Data excerpts
+ + + + + + +

(** ** After a reset of the GPU *)

(** The hardware state that the counters ask for. *)
Definition resumed (src : amdgpu_irq_src) : amdgpu_irq_src :=
  set_hw ((fun c => negb (c =? 0)) <$> default [] (enabled_types src)) src.
Definition src_complete (src : amdgpu_irq_src) : Prop :=
  has_set src = true /\ length (hw src) = num_types src /\ exists l, enabled_types src = Some l /\ length l = num_types src.

Lemma update_run o t d src l c :
  set_result o t = 0 -> irq_enabled d = true -> objects d !! o = Some src -> has_set src = true -> (t < num_types src)%nat ->
  enabled_types src = Some l -> l !! t = Some c ->
  amdgpu_irq_update set_result o t d = Ok (0, set_objects (<[o := set_hw (<[t := negb (c =? 0)]> (hw src)) src]> (objects d)) d).
Proof.
  intros H0 He Eo Hs Ht El Ec. unfold amdgpu_irq_update. rewrite (bind_eval _ _ _ _ _ (irq_enabled_run o t d src l c He Eo Hs Ht El Ec)).
  unfold call_set. rewrite (bind_eval _ _ _ _ _ (irq_src_run o d src Eo)), Hs, H0. done.
Qed.

(** The first [j] types are done, [n] are left. *)
Lemma resume_types o n j d src l h :
  (forall t, set_result o t = 0) -> irq_enabled d = true -> has_set src = true -> enabled_types src = Some l ->
  length l = num_types src -> length h = n -> (j + n = num_types src)%nat ->
  objects d !! o = Some (set_hw (((fun c => negb (c =? 0)) <$> take j l) ++ h) src) ->
  for_types (fun j => amdgpu_irq_update set_result o j;; mret ()) j n d = Ok (tt, set_objects (<[o := resumed src]> (objects d)) d).
Proof.
  intros H0. revert j d h. induction n as [|n IH]; intros j d h He Hs El Hl Hh Hj Eo; cbn [for_types].
  - apply nil_length_inv in Hh as ->. rewrite app_nil_r, take_ge in Eo by lia. unfold mret, M_ret.
    assert (E : resumed src = set_hw ((fun c => negb (c =? 0)) <$> l) src) by (unfold resumed; by rewrite El).
    rewrite E, list_insert_id by done. by destruct d.
  - destruct h as [|b h]; [done|]. destruct (lookup_lt_is_Some_2 l j ltac:(lia)) as [c Ec].
    set (src' := set_hw _ src) in Eo. pose proof (update_run o j d src' l c (H0 j) He Eo Hs ltac:(cbn; lia) El Ec) as Eu.
    rewrite (bind_eval _ _ d tt _ (bind_eval _ _ _ _ _ Eu)). set (d' := set_objects _ d).
    assert (Hlen : length ((fun c => negb (c =? 0)) <$> take j l) = j) by (rewrite length_fmap, length_take; lia).
    rewrite (IH (S j) d' h); try done; [|cbn in Hh; lia|lia|].
    + subst d'. cbn [set_objects objects]. by rewrite list_insert_insert_eq.
    + subst d'. cbn [set_objects objects]. rewrite list_lookup_insert_eq by (by eapply lookup_lt_Some). subst src'. cbn [hw set_hw]. unfold set_hw. do 2 f_equal.
      rewrite insert_app_r_alt by lia. rewrite Hlen, Nat.sub_diag. cbn. rewrite (take_S_r _ _ _ Ec), fmap_app, <- app_assoc. done.
Qed.

Lemma resumed_complete src : src_complete src -> src_complete (resumed src) /\ resumed (resumed src) = resumed src.
Proof.
  intros (Hs & Hh & l & El & Hl). unfold resumed. rewrite El. split; [|cbn; by rewrite El].
  split; [done|]. split; [cbn; by rewrite length_fmap|]. by exists l.
Qed.

Lemma resume_source o d src :
  (forall o t, set_result o t = 0) -> irq_enabled d = true -> objects d !! o = Some src -> src_complete src ->
  (src ← irq_src o; for_types (fun j => amdgpu_irq_update set_result o j;; mret ()) 0 (num_types src)) d =
  Ok (tt, set_objects (<[o := resumed src]> (objects d)) d).
Proof.
  intros H0 He Eo (Hs & Hh & l & El & Hl). rewrite (bind_eval _ _ _ _ _ (irq_src_run o d src Eo)).
  apply (resume_types o (num_types src) 0 d src l (hw src)); try done. rewrite take_0. cbn. rewrite Eo. by destruct src.
Qed.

+ + + + + + +

Exercise aim
Could you reproduce every entry above exactly as written?

Written solution
(** ** After a reset of the GPU *)

(** The hardware state that the counters ask for. *)
Definition resumed (src : amdgpu_irq_src) : amdgpu_irq_src :=
  set_hw ((fun c => negb (c =? 0)) <$> default [] (enabled_types src)) src.
Definition src_complete (src : amdgpu_irq_src) : Prop :=
  has_set src = true /\ length (hw src) = num_types src /\ exists l, enabled_types src = Some l /\ length l = num_types src.

Lemma update_run o t d src l c :
  set_result o t = 0 -> irq_enabled d = true -> objects d !! o = Some src -> has_set src = true -> (t < num_types src)%nat ->
  enabled_types src = Some l -> l !! t = Some c ->
  amdgpu_irq_update set_result o t d = Ok (0, set_objects (<[o := set_hw (<[t := negb (c =? 0)]> (hw src)) src]> (objects d)) d).
Proof.
  intros H0 He Eo Hs Ht El Ec. unfold amdgpu_irq_update. rewrite (bind_eval _ _ _ _ _ (irq_enabled_run o t d src l c He Eo Hs Ht El Ec)).
  unfold call_set. rewrite (bind_eval _ _ _ _ _ (irq_src_run o d src Eo)), Hs, H0. done.
Qed.

(** The first [j] types are done, [n] are left. *)
Lemma resume_types o n j d src l h :
  (forall t, set_result o t = 0) -> irq_enabled d = true -> has_set src = true -> enabled_types src = Some l ->
  length l = num_types src -> length h = n -> (j + n = num_types src)%nat ->
  objects d !! o = Some (set_hw (((fun c => negb (c =? 0)) <$> take j l) ++ h) src) ->
  for_types (fun j => amdgpu_irq_update set_result o j;; mret ()) j n d = Ok (tt, set_objects (<[o := resumed src]> (objects d)) d).
Proof.
  intros H0. revert j d h. induction n as [|n IH]; intros j d h He Hs El Hl Hh Hj Eo; cbn [for_types].
  - apply nil_length_inv in Hh as ->. rewrite app_nil_r, take_ge in Eo by lia. unfold mret, M_ret.
    assert (E : resumed src = set_hw ((fun c => negb (c =? 0)) <$> l) src) by (unfold resumed; by rewrite El).
    rewrite E, list_insert_id by done. by destruct d.
  - destruct h as [|b h]; [done|]. destruct (lookup_lt_is_Some_2 l j ltac:(lia)) as [c Ec].
    set (src' := set_hw _ src) in Eo. pose proof (update_run o j d src' l c (H0 j) He Eo Hs ltac:(cbn; lia) El Ec) as Eu.
    rewrite (bind_eval _ _ d tt _ (bind_eval _ _ _ _ _ Eu)). set (d' := set_objects _ d).
    assert (Hlen : length ((fun c => negb (c =? 0)) <$> take j l) = j) by (rewrite length_fmap, length_take; lia).
    rewrite (IH (S j) d' h); try done; [|cbn in Hh; lia|lia|].
    + subst d'. cbn [set_objects objects]. by rewrite list_insert_insert_eq.
    + subst d'. cbn [set_objects objects]. rewrite list_lookup_insert_eq by (by eapply lookup_lt_Some). subst src'. cbn [hw set_hw]. unfold set_hw. do 2 f_equal.
      rewrite insert_app_r_alt by lia. rewrite Hlen, Nat.sub_diag. cbn. rewrite (take_S_r _ _ _ Ec), fmap_app, <- app_assoc. done.
Qed.

Lemma resumed_complete src : src_complete src -> src_complete (resumed src) /\ resumed (resumed src) = resumed src.
Proof.
  intros (Hs & Hh & l & El & Hl). unfold resumed. rewrite El. split; [|cbn; by rewrite El].
  split; [done|]. split; [cbn; by rewrite length_fmap|]. by exists l.
Qed.

Lemma resume_source o d src :
  (forall o t, set_result o t = 0) -> irq_enabled d = true -> objects d !! o = Some src -> src_complete src ->
  (src ← irq_src o; for_types (fun j => amdgpu_irq_update set_result o j;; mret ()) 0 (num_types src)) d =
  Ok (tt, set_objects (<[o := resumed src]> (objects d)) d).
Proof.
  intros H0 He Eo (Hs & Hh & l & El & Hl). rewrite (bind_eval _ _ _ _ _ (irq_src_run o d src Eo)).
  apply (resume_types o (num_types src) 0 d src l (hw src)); try done. rewrite take_0. cbn. rewrite Eo. by destruct src.
Qed.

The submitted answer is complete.